A vrai dire, cela dépend avec qui. Chez moi, on parle plusieurs langues. Mon fils me parle en français parce qu’il dit que, par ma faute, il n’a pas appris l’italien. Il faut dire que mon mari me parlait et parlait aux enfants en français alors qu’il aurait dû le faire en arabe. Le français était notre langue d’échanges. Personnellement, j’enfile plein de phrases en italien. Disons que je parle comme une Tunisienne puisque, dans une seule phrase, on trouve de tout. En somme, c’est une «chakchouka».
– Vous êtes une femme, une maman et une grand-mère. Comment vivez-vous tout cela ?
– Je me sens mère et grand-mère. Mais être grand-mère, pour moi, c’est indescriptible. L’amour qu’on peut avoir pour ses petits-enfants est particulier. Je suis prête à tout pour mes enfants et j’en ai deux, mais pour ma petite fille, c’est au-delà de tout.
– Quel patrimoine voudriez-vous laisser pour les générations futures ?
– D’abord qu’elles réalisent que le patrimoine est important. Il nous fait découvrir la pluralité de penser. Je veux laisser des archives sur la mémoire italienne qu’on est, d’ailleurs, en train de construire pour qu’elles soient un héritage pour les chercheurs italiens et tunisiens.
– Outre vos enfants naturels ou biologiques, ils sont combien les enfants intellectuels de Silvia Finzi ?
– J’ai toujours des rapports merveilleux avec mes ex doctorants. Avec ces derniers, j’ai un rapport particulier et différent de celui que j’ai avec mes étudiants. On se voit régulièrement. Je ne prétends pas être une référence pour eux, mais l’affect est là. Sinon je ne les ai pas comptés.
– Une passion particulière ?
– L’amour pour les autres. J’espère que cet élan que j’ai encore envers le monde et les autres ne s’étiole pas. Je veux toujours être curieuse des autres.
– La notoriété, cela exalte-t-il votre ego ?
– Je pense avoir dépassé l’âge. Il me plaît de faire un travail et d’être reconnue pour ce que j’ai fait, sans plus.
– Le mot de la fin ?
On va préparer le70e anniversaire d’«Il Corriere di Tunisi». J’espère que ce sera un événement réussi avec une présence importante des italophones. Et longue vie au Corriere di Tunisi !
Pour mieux connaître Silvia :
Un mini-questionnaire de Proust
Le principal trait de votre caractère : Je suis paresseuse et pour combattre ma paresse, je m’engage dans plein d’activités.
La qualité que vous désirez chez un homme : l’attention.
La qualité que vous désirez chez une femme : la complicité.
La qualité que vous appréciez chez vos amis : de m’accompagner dans mes moments de joie et de douleur.
Votre principal défaut : le fait d’être intolérante à certaines choses.
Votre rêve de bonheur : la paix.
Quel serait votre plus grand malheur : que mes enfants aient un problème.

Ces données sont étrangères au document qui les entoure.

Definition allowed_set (macro_era : string) : list string :=
  if Py.mem macro_era MACROS then [macro_era] else MACROS.

Definition domino_flag (ic me : string) : Z :=
  let se := _macro_from_idade_code_simple ic in
  if Py.mem se (allowed_set me) || String.eqb se "" then 1 else 0.

Record Classified := {
  c_sigla : string;
  c_idade_code : string;
  c_greek : string;
  c_stem : string;
  c_coarse_grp : string;
  sigla_era : string;
  eon_domino : string;
  macro_era : string;
  domino_ok : Z
}.

(** [classify] on one row, up to and including the ["mask"] enforcement.
    The later steps (merging by name, collapsing the Cenozoic) rewrite
    [coarse_grp] only. *)
Definition classify_row (cfg : Config) (enforce_mode : string) (r : Row) : Classified :=
  let p := _parse_sigla cfg (sigla r) in
  let se := _macro_from_idade_code_simple (idade_code p) in
  let '(eon_m, eon_M) := _choose_minmax (eon_min r) (eon_max r) EON in
  let ed := eon_dom eon_m eon_M in
  let '(era_m, era_M) := _choose_minmax (era_min r) (era_max r) ERA in
  let er := era_label era_m era_M in
  let me := macro_of ed er (Py.upper (idade_code p)) in
  let ok := domino_flag (idade_code p) me in
  {| c_sigla := sigla r;
     c_idade_code := idade_code p;
     c_greek := greek p;
     c_stem := stem p;
     c_coarse_grp :=
       if String.eqb enforce_mode "mask" && (ok =? 0)%Z then "" else coarse_grp p;
     sigla_era := se;
     eon_domino := ed;
     macro_era := me;
     domino_ok := ok |}.

Definition classify (cfg : Config) (enforce_mode : string) (rows : list Row)
  : list Classified :=
  map (classify_row cfg enforce_mode) rows.

End Classify.

End Domino.

(** ** ScaleCalculator and the threshold of the SpatialConsolidator *)

Module Scale.

(** *** Nice numbers *)

(** [10 ** k] for any integer [k] *)
Definition pow10 (k : Z) : Q := (10 ^ k)%Q.

(** The number of times [m] can be divided by ten before it drops below
    ten: [floor(log10(m))] for an integer [m >= 1]. *)
Fixpoint ilog10 (fuel : nat) (m : Z) : Z :=
  match fuel with
  | O => 0
  | S fuel' => if (m <? 10)%Z then 0 else (1 + ilog10 fuel' (m / 10))%Z
  end.

Definition log10_floor_Z (m : Z) : Z := ilog10 (S (Z.to_nat (Z.log2 m))) m.

(** [math.floor(math.log10(n))] for [n > 0]: the decade [k] with
    [10^k <= n < 10^(k+1)]. *)
Definition decade (n : Q) : Z :=
  if Qle_bool 1 n then log10_floor_Z (Qfloor n)
  else (- (log10_floor_Z (Qceiling (/ n) - 1) + 1))%Z.

Inductive round_mode : Type := Ceil | Nearest.

Definition steps : list Q := [1; 2; 5 # 2; 5; 10]%Q.

(** The [for s in steps] loop of the ["ceil"] branch. *)
Fixpoint first_geq (k : Z) (n : Q) (ss : list Q) : option Q :=
  match ss with
  | [] => None
  | s :: ss' =>
      let val := (s * pow10 k)%Q in
      if Qle_bool n val then Some val else first_geq k n ss'
  end.

(** The loop of the ["nearest"] branch; [best] is [(best_val, best_err)],
    [None] standing for the initial infinite error. *)
Fixpoint nearest_of (k : Z) (n : Q) (ss : list Q) (best : option (Q * Q)) : option (Q * Q) :=
  match ss with
  | [] => best
  | s :: ss' =>
      let val := (s * pow10 k)%Q in
      let err := Qabs (val - n) in
      let better :=
        match best with
        | None => true
        | Some (_, best_err) => negb (Qle_bool best_err err)
        end in
      nearest_of k n ss' (if better then Some (val, err) else best)
  end.

Definition _round_nice (n : Q) (mode : round_mode) : Z :=
  if Qle_bool n 0 then 1%Z
  else
    let k := decade n in
    match mode with
    | Ceil =>
        match first_geq k n steps with
        | Some val => Qceiling val
        | None => Qfloor (pow10 (k + 1))
        end
    | Nearest =>
        match nearest_of k n (steps ++ [10%Q]) None with
        | Some (best_val, _) => Color.round_half_even best_val
        | None => 0%Z
        end
    end.

(** The nice numbers: 1, 2, 2.5 or 5 times a power of ten. *)
Definition nice (v : Q) : Prop :=
  exists (s : Q) (k : Z), In s [1; 2; 5 # 2; 5]%Q /\ v == s * pow10 k.

Definition least_nice_geq (n v : Q) : Prop :=
  nice v /\ n <= v /\ forall w : Q, nice w -> n <= w -> v <= w.

(** The value the ["ceil"] branch settles on, before [int(math.ceil(val))]. *)
Definition nice_ceiling (n : Q) : Q :=
  match first_geq (decade n) n steps with
  | Some val => val
  | None => pow10 (decade n + 1)
  end.

(** *** Paper units *)

Definition _to_mm (dpi : option Z) (value : Q) (unit : string) : result Q :=
  let u := Py.lower unit in
  if Py.mem u ["mm"; "millimeter"; "millimeters"] then Ok value
  else if Py.mem u ["cm"; "centimeter"; "centimeters"] then Ok (value * 10)%Q
  else if Py.mem u ["in"; "inch"; "inches"] then Ok (value * (254 # 10))%Q
  else if Py.mem u ["px"; "pixel"; "pixels"] then
    match dpi with
    | Some d => if (d <=? 0)%Z then Err ValueError
                else Ok (value * (254 # 10) / inject_Z d)%Q
    | None => Err ValueError
    end
  else Err ValueError.

(** *** Reference frames

    The geometry library is outside the repository.  A frame of features is
    what the code reads off it: its CRS, the width of its bounding box and
    the areas of its features in its own coordinates, and what re-projecting
    it gives ([Err] when [to_crs] raises). *)

Record Crs := {
  crs_name : string;
  is_geographic : bool;
  is_projected : bool
}.

(** [maxx - minx] of [total_bounds]; a float may be infinite or NaN. *)
Inductive extent : Type := Finite (w : Q) | NonFinite.

Record Measured := {
  width : extent;
  areas : list Q
}.

Record GeoFrame := {
  has_rows : bool;          (* [not gdf.empty] *)
  has_geometry : bool;      (* some geometry is neither null nor empty *)
  crs : option Crs;
  native : Measured;
  to_crs_user : string -> result Measured;  (* [g.to_crs(self.area_crs)] *)
  to_crs_laea : result Measured             (* centroid, then [g.to_crs(laea)] *)
}.

(** The attributes of [GeoSiglaStyler] that the two methods read. *)
Record Styler := {
  area_crs : option string;
  fig_width : Q;
  width_unit : string;
  dpi : option Z;
  margin : Q;
  margin_unit : string;
  scale_round_to : option string;
  scale_round_mode : round_mode
}.

Definition exn_name (e : exn) : string :=
  match e with
  | ValueError => "ValueError"
  | OverflowError => "OverflowError"
  | KeyError => "KeyError"
  end.

Definition area_crs_set (self : Styler) : option string :=
  match area_crs self with
  | Some c => if Py.truthy c then Some c else None
  | None => None
  end.

Record ScaleMeta := {
  scale_exact : Q;
  scale_nice : Z;
  strategy : string;
  proj_used : string
}.

Definition crs_str (c : option Crs) : string :=
  match c with Some c => crs_name c | None => "None" end.

(** The azimuthal equal-area frame centred on the data (its parameters are
    left out of the name). *)
Definition LAEA : string := "+proj=laea".

(** The metric branch of [width_to_scale]: the frame measured, the
    projection used and the strategy; the [except] clause keeps the frame as
    it is. *)
Definition metric_path (self : Styler) (prefer_area_crs : bool) (g : GeoFrame)
  : Measured * string * string :=
  let attempt : result (Measured * string * string) :=
    match (if prefer_area_crs then area_crs_set self else None) with
    | Some c => m <- to_crs_user g c ;; Ok (m, c, "user_crs")
    | None =>
        match crs g with
        | Some c =>
            if is_projected c then Ok (native g, crs_name c, "projected_native")
            else m <- to_crs_laea g ;; Ok (m, LAEA, "auto_laea")
        | None => m <- to_crs_laea g ;; Ok (m, LAEA, "auto_laea")
        end
    end in
  match attempt with
  | Ok r => r
  | Err e => (native g, crs_str (crs g), "fallback:" ++ exn_name e)
  end.
(** The [while True] loop (lines 328-362), one unit of fuel per page
    request; [None] is a loop cut off by the fuel, not a Python result. *)
Fixpoint list_pages (fuel : nat) (query : string)
    (all_messages : list string) (next_page_token : option string)
    : option (list string) :=
  match fuel with
  | O => None
  | S fuel' =>
      match messages_list query next_page_token with
      | Raise _ => Some all_messages                        (* except: break *)
      | Ok results =>
          let all_messages := all_messages ++ messages results in
          match nextPageToken results with
          | Some (String c t) =>
              list_pages fuel' query all_messages (Some (String c t))
          | _ => Some all_messages                          (* no cursor: break *)
          end
      end
  end.

Definition get_all_unread_messages (fuel : nat) (query : string)
    : option (list string) :=
  list_pages fuel query [] None.

End MessageLister.

(** ** Messages and their MIME tree *)

Record Header : Type := mkHeader {
  header_name : string;
  header_value : string
}.

(** A MIME part as the mail API returns it: [part['mimeType']],
    the headers, [part['body'].get('data')] and [part.get('parts', [])]. *)
Inductive Part : Type :=
  mkPart (mimeType : string) (headers : list Header)
         (data : option string) (parts : list Part).

Record Message : Type := mkMessage {
  labelIds : list string;      (* an absent key reads as [] *)
  payload : option Part        (* an absent key reads as {} *)
}.

Section Extractors.

(** [base64.urlsafe_b64decode(data).decode('utf-8', errors='replace')] *)
Variable b64decode_utf8 : string -> Res string.
(** [parsedate_to_datetime(date_str).strftime("%Y-%m-%d %H:%M:%S")] *)
Variable format_date : string -> Res string.

(** [find_text], the depth-first search of [extract_email_content] *)
Fixpoint find_text (part : Part) : Res string :=
  match part with
  | mkPart mimeType _ data parts =>
      match (if String.eqb mimeType "text/plain" then data else None) with
      | Some d => b64decode_utf8 d
      | None =>
          (fix first_text (subparts : list Part) : Res string :=
             match subparts with
             | [] => Ok ""
             | subpart :: rest =>
                 (text <- find_text subpart ;;;
                  if Py.truthy text then Ok text else first_text rest)%res
             end) parts
      end
  end.
(** C10: a value built by the constructors holds a cause that is not nil
    in every node that has a cause field, and [Error()] of such a value,
    when it is not nil itself, returns: the call of [Error()] on the
    cause in the details node is never a call through nil. *)
Theorem constructed_never_nil_cause (err : error) :
  constructed err ->
  causes_present err = true
  /\ (is_nil err = false -> exists text, Error err = Some text)
  /\ (forall cause details,
        err = withDetails cause details ->
        is_nil cause = false /\ exists text, Error cause = Some text).
Proof.
  intros H. pose proof (constructed_causes_present H) as Hp.
  split; [assumption|]. split.
  - apply causes_present_Error; assumption.
  - intros cause details ->. simpl in Hp.
    apply andb_true_iff in Hp. destruct Hp as [Hc Hp].
    apply negb_true_iff in Hc. split; [assumption|].
    apply causes_present_Error; assumption.
Qed.

(** ** Lines *)

Lemma Lines_loop_nil (opts : Config) (with_stack : bool) (errors : list string) :
  Lines_loop opts nil_error with_stack errors = Some errors.
Proof.
  simp Lines_loop. reflexivity.
Qed.

Lemma Lines_loop_step (opts : Config) (err : error) (with_stack : bool)
  (errors : list string) (line : string) :
  is_nil err = false -> line_of opts err with_stack = Some line ->
  Lines_loop opts err with_stack errors
  = Lines_loop opts (Unwrap err) with_stack (append_line errors line).
Proof.
  intros Hnil Hline. funelim (Lines_loop opts err with_stack errors).
  - congruence.
  - rewrite Hline. reflexivity.
Qed.

Lemma line_of_total (opts : Config) (err : error) (with_stack : bool) :
  is_nil err = false -> exists line, line_of opts err with_stack = Some line.
Proof.
  destruct err; simpl; intros H; try discriminate; unfold line_of; simpl; eauto.
Qed.

(** [Lines] returns on every value. *)
Lemma Lines_loop_total (opts : Config) (err : error) (with_stack : bool)
  (errors : list string) :
  exists lines, Lines_loop opts err with_stack errors = Some lines.
Proof.
  funelim (Lines_loop opts err with_stack errors).
  - eauto.
  - match goal with
    | E : is_nil ?x = false |- context [line_of _ ?x ?b] =>
        destruct (@line_of_total opts x b E) as [line Hline]
    end.
    rewrite Hline. auto.
Qed.

(** C4: [Lines(WithMessage(WithStack(New("foo")), "bar"), false)] is
    [["bar"; "foo"]].  Without stacks the line of the node that
    [WithStack] built is empty, and an empty line is not appended. *)
Theorem Lines_message_stack_new (opts : Config) (e : errorsApi)
  (pcs pcs' : callstack) :
  Lines opts (WithMessage e (WithStack e pcs (New e pcs' "foo")) "bar") false
  = Some ["bar"; "foo"]
  /\ ErrorLine opts (WithStack e pcs (New e pcs' "foo")) false = Some ""
  /\ (forall errors, append_line errors "" = errors).
Proof.
  split; [|split; reflexivity].
  unfold Lines, WithMessage, WithStack, New. simpl.
  rewrite Lines_loop_step with (line := "bar") by reflexivity. simpl.
  rewrite Lines_loop_step with (line := "") by reflexivity. simpl.
  rewrite Lines_loop_step with (line := "foo") by reflexivity. simpl.
  apply Lines_loop_nil.
Qed.

(** ** Format *)

(** X17: under [%s], and under [%v] without the flag, every node writes
    its short text. *)
Lemma Format_short_text (opts : Config) (err : error) (plus : bool) :
  is_node err = true ->
  Format opts err plus verb_s = Error err
  /\ Format opts err false verb_v = Error err.
Proof.
  destruct err; simpl; intros H; try discriminate; split; reflexivity.
Qed.

(** Under [%q] the terminal node and the stack node quote their short
    text; the message node and the details node write it as under [%s]. *)
Lemma Format_q (opts : Config) (cause : error) (msg : string) (st : stack)
  (details : list any) (plus : bool) :
  Format opts (fundamental msg st) plus verb_q = Some (Quote msg)
  /\ Format opts (withStack cause msg st) plus verb_q
     = (t <- Error (withStack cause msg st) ;; Some (Quote t))
  /\ Format opts (withMessage cause msg) plus verb_q
     = Error (withMessage cause msg)
  /\ Format opts (withDetails cause details) plus verb_q
     = Error (withDetails cause details).
Proof.
  repeat split.
Qed.

(** C7, on the code: under the verb [q] a message node and a details
    node write their short text as it is, without quotation marks, while
    a terminal node and a stack node write it quoted. *)
Theorem Format_q_message_not_quoted (opts : Config) (e : errorsApi)
  (pcs : callstack) (plus : bool) (details : list any) :
  Format opts (WithMessage e (New e pcs "foo") "bar") plus verb_q
  = Some "bar: foo"
  /\ Format opts (WithDetails e (New e pcs "foo") details) plus verb_q
     = Some "foo"
  /\ Format opts (New e pcs "foo") plus verb_q = Some (Quote "foo")
  /\ Format opts (Wrap e pcs (New e pcs "foo") "bar") plus verb_q
     = Some (Quote "bar: foo").
Proof.
  repeat split.
Qed.

(** C8, as amended: under a verb other than [s], [v] and [q] the
    [Format] of every node of this package returns and writes
    nothing. *)
Theorem Format_other_verb_writes_nothing (opts : Config) (err : error)
  (plus : bool) (verb : rune) :
  is_node err = true ->
  verb <> verb_s -> verb <> verb_v -> verb <> verb_q ->
  Format opts err plus verb = Some "".
Proof.
  intros Hnode Hs Hv Hq.
  apply Z.eqb_neq in Hs, Hv, Hq.
  destruct err; try discriminate; simpl; rewrite Hs, Hv, Hq; reflexivity.
Qed.

(** ** Further properties of [Cause] *)

(** X1: what [Cause] returns is nil or a value without the method
    [Cause]: never a node of this package that holds a cause. *)
Theorem Cause_result_terminal (err : error) :
  as_causer (Cause err) = None /\ is_wrapper (Cause err) = false.
Proof.
  pose proof (Cause_stops err) as H. split; [exact H|].
  destruct (Cause err); simpl in *; try reflexivity; discriminate.
Qed.

(** X2: wrapping does not change the root cause: [Cause] of what a
    constructor of the wrap family returns is [Cause] of its argument,
    nil included. *)
Theorem Cause_through_wrap (e : errorsApi) (pcs : callstack) (err : error)
  (message format : string) (args details : list any) :
  Cause (WithStack e pcs err) = Cause err
  /\ Cause (Wrap e pcs err message) = Cause err
  /\ Cause (Wrapf e pcs err format args) = Cause err
  /\ Cause (WithMessage e err message) = Cause err
  /\ Cause (WithMessagef e err format args) = Cause err
  /\ Cause (WithDetails e err details) = Cause err.
Proof.
  unfold WithStack, Wrap, Wrapf, WithMessage, WithMessagef, WithDetails.
  destruct (is_nil err) eqn:Hnil.
  - apply is_nil_true in Hnil. subst err. repeat split.
  - repeat split; apply Cause_causer; reflexivity.
Qed.

(** ** Further properties of the short form *)

Lemma plain_chain_not_nil (err : error) :
  plain_chain err = true -> is_nil err = false.
Proof.
  destruct err; simpl; intros H; try reflexivity; discriminate.
Qed.

(** X3: [WithStack] and [WithDetails] leave the short text as it is, and
    [Wrap] gives the short text of [WithMessage]; on nil all of them
    panic alike, the result being nil. *)
Theorem short_text_through_wrap (e : errorsApi) (pcs : callstack)
  (err : error) (message : string) (details : list any) :
  Error (WithStack e pcs err) = Error err
  /\ Error (WithDetails e err details) = Error err
  /\ Error (Wrap e pcs err message) = Error (WithMessage e err message).
Proof.
  unfold WithStack, WithDetails, Wrap, WithMessage.
  destruct (is_nil err) eqn:Hnil.
  - apply is_nil_true in Hnil. subst err. repeat split.
  - simpl. rewrite Hnil. repeat split.
Qed.

(** ** Further properties of [Details] *)

(** X4: [Details] gives back what [WithDetails] stored, in order, when
    the cause was not nil, and nothing when it was. *)
Theorem Details_WithDetails (e e' : errorsApi) (err : error)
  (details : list any) :
  Details e (WithDetails e' err details)
  = if is_nil err then ([], false) else (details, true).
Proof.
  unfold WithDetails. destruct (is_nil err); reflexivity.
Qed.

Ce que vous voudriez être : la continuité dans mes projets et ne pas baisser les bras.
La couleur que vous préférez : le bleu.
Eté ou hiver : le bleu en hiver et le vert en été.
Votre livre de chevet : Je n’ai pas de livre de chevet. J’ai des livres. Cela dépend du besoin. Ça peut être un essai. Des fois une poésie. Je n’ai pas un livre initiatique de ma personnalité. Et ça peut être d’horizons divers. Aujourd’hui, je suis plus sensible à la littérature qui vient de pays qui ne sont pas les pays traditionnels. Aujourd’hui, Je me complais à lire un lire africain, égyptien ou asiatique, plutôt qu’un roman européen parce que dans ce que je lis actuellement, je trouve un pathos, et c’est ce que je ne trouve pas dans les romans et livres occidentaux.
Propos recueillis par Mourad AYARI
Digest
Silvia Finzi est professeure en Civilisation italienne, enseignante à la Faculté des Lettres, des Arts et des Humanités de la Manouba et directrice de l’Institut culturel italien à Tunis, Dante Alighieri.